For the first time, Sonia Moreno, a neuropsychologist from Universidad de Antioquia, an a member of Factor-H team in Colombia, and Nacho visited the families living with Huntington’s disease in Perú. Cañete is a province adjacent to the capital of Perú, Lima. The first HD reports in the Cañete Valley were unveiled by Prof. Cuba in 1983 and the prevalence for the Cañete province was then estimated as 31 cases per 100,000 inhabitants (Cuba JM, Castro C, Benzaquen, M. Sobre la Epidemiología de la Corea de Huntington en el Perú. Rev Neuropsiquiatría 1983;46:114-120), highlighting the fact that this region, which includes several towns, is probably one of the largest clusters of HD families worldwide.
In 1986, Cuba and Torres reported eight families with HD in Cañete (Cuba, JM. A focus of Huntington’s chorea in Peru. Rev Neurol (Paris) 1986;142:151-153). In 1990 they reported 30 HD cases from a single family. This family was one of the 14 families assessed up to then. The authors concluded that the disease had appeared in that family 120-150 years before, to then spread from the Cañete Valley throughout Perú (Cuba JM, Torres L. Estudio de una familia con Corea de Huntington en Cañete. Rev Neuropsiquiatria 1990; 53:94 – 102).

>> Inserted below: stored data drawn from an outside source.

(* ===== verification/Tps546Props.v ===== *)
(** * What the TPS546 driver promises *)
From stdpp Require Import base numbers list strings sets.
From Stdlib Require Import ZArith Lia SpecFloat.
From S2P Require Import Prelude Float FloatExact Effects Pmbus I2c Tps546.
#[local] Open Scope eff_scope.
Import PmbusCommand Tps546.

Abbreviation M := (Effects.M Tps546.t bus_outcome bus_op Tps546Error).

(** The bytes written to the device, in order; those written to another address are
    kept with it. *)
Definition writes (tr : list bus_op) : list (Z * list Z) :=
  omap (fun a => match a with I2cWrite addr data => Some (addr, data) | _ => None end) tr.
Definition to_chip (l : list (list Z)) : list (Z * list Z) := map (pair TPS546_I2C_ADDR) l.

Lemma bus_writes_app l1 l2 : writes (l1 ++ l2) = writes l1 ++ writes l2.
Proof. apply omap_app. Qed.

(** The mode comes from the cache, or from the device and into the cache. *)
Definition ask_mode : bus_op := I2cWriteRead TPS546_I2C_ADDR [as_u8 VoutMode] 1.
Lemma wp_mode s u tr (Q : Effects.post Tps546.t bus_outcome bus_op Tps546Error Z) :
  (forall m, cached_vout_mode s = Some m -> Q (Ret m) s u tr) ->
  (cached_vout_mode s = None ->
     Q Wait s u (tr ++ [ask_mode]) /\ Q (Raise BusError) s (u ++ [Refused]) (tr ++ [ask_mode]) /\
     forall x, Q (Ret x) (Mk (config s) (Some x)) (u ++ [Answered [x]]) (tr ++ [ask_mode])) ->
  wp get_vout_mode s u tr Q.
Proof.
  intros Hc Hn. unfold get_vout_mode. apply wp_bind, wp_get. simpl.
  destruct (cached_vout_mode s) as [m|]; [by apply wp_ret, Hc|]. destruct (Hn eq_refl) as (Hw & Hr & Ha).
  unfold read_byte. apply wp_bind, wp_bind. apply wp_i2c_write_read; simpl; try done.
  intros d Hd _. destruct d as [|x [|]]; try done. apply wp_ret. simpl. apply wp_bind, wp_get. simpl.
  apply wp_bind, wp_put. simpl. apply wp_ret. simpl. replace (x + 256 * 0) with x by lia. apply Ha.
Qed.

(** ** What the device has reported

    Operations and outcomes go in pairs; the last answer to a reading of VOUT_MODE. *)
Definition vout_mode_answer (x : bus_op * bus_outcome) : option Z :=
  match x with
  | (I2cWriteRead addr [cmd] 1, Answered [mode]) =>
      if (addr =? TPS546_I2C_ADDR) && (cmd =? 0x20) then Some mode else None
  | _ => None
  end.
Definition reported (tr : list bus_op) (u : list bus_outcome) : option Z :=
  last (omap vout_mode_answer (zip tr u)).

Lemma reported_snoc tr u a o : length tr = length u ->
  reported (tr ++ [a]) (u ++ [o]) = match vout_mode_answer (a, o) with Some m => Some m | None => reported tr u end.
Proof.
  intros Hl. unfold reported. rewrite zip_with_app by done. rewrite omap_app.
  change (omap vout_mode_answer (zip [a] [o])) with (match vout_mode_answer (a, o) with Some m => [m] | None => [] end).
  destruct (vout_mode_answer (a, o)); [by rewrite last_snoc|by rewrite app_nil_r].
Qed.
Lemma reported_pending tr u a : length tr = length u -> reported (tr ++ [a]) u = reported tr u.
Proof.
  intros Hl. unfold reported. rewrite <- (app_nil_r u) at 1. rewrite zip_with_app by done. simpl. by rewrite app_nil_r.
Qed.

Section Ledger.
(** The mode in the cache at the start, if any. *)
Context (known : option Z).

More recently, a paper published jointly by Dr. Michael Hayden and the team of the Neurogenetics institute led by Dr. Pilar Mazzetti, a leading neurologist in Perú, showed that the disease likely had two origins: one of European ancestry, and another of Amerindian ancestry (Kay et al., 2016, European Journal of Medical Genetics). Therefore, for the first time, a local origin of the mutation was identified in Latin America.
We did not know many people from this area. At the Barranquilla conference, Factor-H and HDYO invited the social worker who founded the first Peruvian HD patient association, Esther Candelas, and three youth (one of them with JHD) to participate and meet other HD families from Latin America.
We learned there of the suffering of many families living in this region. Similarly to other large clusters in Colombia or Venezuela, many patients are abandoned by one or both of their parents and other family members, and they receive little institutional support. Therefore we decided to visit some families and assess the situation.
Over the course of 4 days, we saw over 40 patients and traveled through this region with our friends from the Peruvian association and also from the medical team led by Dr. Mazzetti and Dr. Cornejo, the leading HD neurologists in Perú, who graciously allowed us to be part of one of their regular medical visits to the patients and their families. What we found was a community in need, with many people living in extreme poverty. The work that the team of the Neurogenetics Institute in Lima conducts is exemplary. Drs. Mazzetti and Cornejo, along with other neurologists, psychiatrists and other professionals, regularly visits the Cañete families every 3 months.
When we visited, the conducted a 2 day visit, with many families with neurodegenerative conditions arriving at the hospital of Nuevo Imperial, one of the small towns that punctuate this beautiful region, a region marked by the sea and desert dunes, large peaks and wineries making the traditional Pisco liquor. Dr. Mazzetti and her team also visit some families at their house, where they assess the patients who can’t afford to make it to the hospital, and prescribe and provide medication. This is the second example (the first one is the CETRAM institute in Chile) we have seen a leading neurological institute taking the time to conduct these visits regularly (for 2 years now).
It is an example to be followed elsewhere and we remain very grateful to the entire team for allowing us to visit.
Below you can find a couple of videos to see the conditions of some of the houses and what some parts of Cañete look like. We hope to raise enough funds to begin more actively to help these families. In spite of the help they receive from their clinicians, little social support exists to help them financially and many live in desperate conditions. We visited over 40 patients in 3 days of home visits, and saw many cases of JHD. Most of the families we visited need help. We are drafting a plan to bring help to them via our collaboration with the local association and clinicians.